▼▼▼

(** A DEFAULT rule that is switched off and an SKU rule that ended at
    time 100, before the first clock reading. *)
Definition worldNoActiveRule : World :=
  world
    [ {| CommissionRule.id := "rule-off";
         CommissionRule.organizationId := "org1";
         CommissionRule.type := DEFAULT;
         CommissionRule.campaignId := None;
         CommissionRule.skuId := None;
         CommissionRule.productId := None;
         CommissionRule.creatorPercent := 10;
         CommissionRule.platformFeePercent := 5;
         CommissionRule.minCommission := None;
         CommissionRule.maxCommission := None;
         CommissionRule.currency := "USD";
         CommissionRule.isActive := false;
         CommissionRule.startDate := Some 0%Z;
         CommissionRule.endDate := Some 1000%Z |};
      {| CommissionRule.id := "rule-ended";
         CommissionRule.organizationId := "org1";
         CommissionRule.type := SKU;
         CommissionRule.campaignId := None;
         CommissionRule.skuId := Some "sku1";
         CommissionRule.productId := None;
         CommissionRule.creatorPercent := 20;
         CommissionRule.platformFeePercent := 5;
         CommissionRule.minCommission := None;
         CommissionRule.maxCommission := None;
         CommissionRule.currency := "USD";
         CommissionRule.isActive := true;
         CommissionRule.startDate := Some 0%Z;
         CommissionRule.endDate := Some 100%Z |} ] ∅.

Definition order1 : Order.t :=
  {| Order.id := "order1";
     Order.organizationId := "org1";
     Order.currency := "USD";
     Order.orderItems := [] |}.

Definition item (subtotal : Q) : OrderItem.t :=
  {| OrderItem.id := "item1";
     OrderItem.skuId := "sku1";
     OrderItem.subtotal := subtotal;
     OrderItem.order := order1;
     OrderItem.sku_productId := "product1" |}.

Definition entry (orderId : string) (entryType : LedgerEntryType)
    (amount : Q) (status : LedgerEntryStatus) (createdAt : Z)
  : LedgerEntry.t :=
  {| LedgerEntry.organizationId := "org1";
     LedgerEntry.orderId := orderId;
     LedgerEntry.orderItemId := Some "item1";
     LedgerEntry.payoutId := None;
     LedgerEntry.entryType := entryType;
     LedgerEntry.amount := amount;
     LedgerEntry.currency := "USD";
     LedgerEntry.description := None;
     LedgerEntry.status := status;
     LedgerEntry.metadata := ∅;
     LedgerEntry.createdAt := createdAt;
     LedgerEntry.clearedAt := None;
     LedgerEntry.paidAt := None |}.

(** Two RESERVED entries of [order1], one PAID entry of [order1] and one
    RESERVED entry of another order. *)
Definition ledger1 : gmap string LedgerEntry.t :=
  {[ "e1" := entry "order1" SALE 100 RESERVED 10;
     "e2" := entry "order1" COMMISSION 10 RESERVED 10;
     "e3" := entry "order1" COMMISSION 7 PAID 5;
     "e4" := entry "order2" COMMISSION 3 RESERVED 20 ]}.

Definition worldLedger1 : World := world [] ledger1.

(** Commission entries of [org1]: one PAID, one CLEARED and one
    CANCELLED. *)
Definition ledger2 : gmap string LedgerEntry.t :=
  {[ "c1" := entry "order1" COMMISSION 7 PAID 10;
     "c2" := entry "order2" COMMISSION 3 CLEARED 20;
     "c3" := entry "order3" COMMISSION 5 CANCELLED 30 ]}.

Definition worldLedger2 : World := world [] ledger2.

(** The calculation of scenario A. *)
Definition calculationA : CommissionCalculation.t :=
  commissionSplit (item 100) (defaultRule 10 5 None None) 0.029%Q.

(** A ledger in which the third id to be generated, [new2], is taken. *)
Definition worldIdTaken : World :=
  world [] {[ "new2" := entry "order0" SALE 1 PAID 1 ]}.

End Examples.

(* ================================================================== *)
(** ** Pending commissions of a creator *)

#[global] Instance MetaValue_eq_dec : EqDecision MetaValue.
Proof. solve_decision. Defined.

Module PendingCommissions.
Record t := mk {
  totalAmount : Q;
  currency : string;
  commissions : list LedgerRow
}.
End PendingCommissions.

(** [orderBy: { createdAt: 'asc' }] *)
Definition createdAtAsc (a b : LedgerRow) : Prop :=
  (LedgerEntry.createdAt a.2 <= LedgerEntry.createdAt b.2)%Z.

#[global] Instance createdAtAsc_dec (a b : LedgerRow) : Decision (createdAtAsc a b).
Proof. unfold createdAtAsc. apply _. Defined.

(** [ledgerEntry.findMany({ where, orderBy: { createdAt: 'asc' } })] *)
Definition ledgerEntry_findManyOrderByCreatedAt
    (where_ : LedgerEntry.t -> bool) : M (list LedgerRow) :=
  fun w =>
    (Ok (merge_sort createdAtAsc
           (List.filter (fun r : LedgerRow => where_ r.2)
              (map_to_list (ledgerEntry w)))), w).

▲▲▲

- **Work instruction**
Reproduce exactly the stretch of lines that starts at the one containing "(LedgerEntry.createdAt a.2 <= LedgerEntry.createdAt" and ends with the final line of the data, including both ends and nothing more.

- **Finished exercise**
  (LedgerEntry.createdAt a.2 <= LedgerEntry.createdAt b.2)%Z.

#[global] Instance createdAtAsc_dec (a b : LedgerRow) : Decision (createdAtAsc a b).
Proof. unfold createdAtAsc. apply _. Defined.

(** [ledgerEntry.findMany({ where, orderBy: { createdAt: 'asc' } })] *)
Definition ledgerEntry_findManyOrderByCreatedAt
    (where_ : LedgerEntry.t -> bool) : M (list LedgerRow) :=
  fun w =>
    (Ok (merge_sort createdAtAsc
           (List.filter (fun r : LedgerRow => where_ r.2)
              (map_to_list (ledgerEntry w)))), w).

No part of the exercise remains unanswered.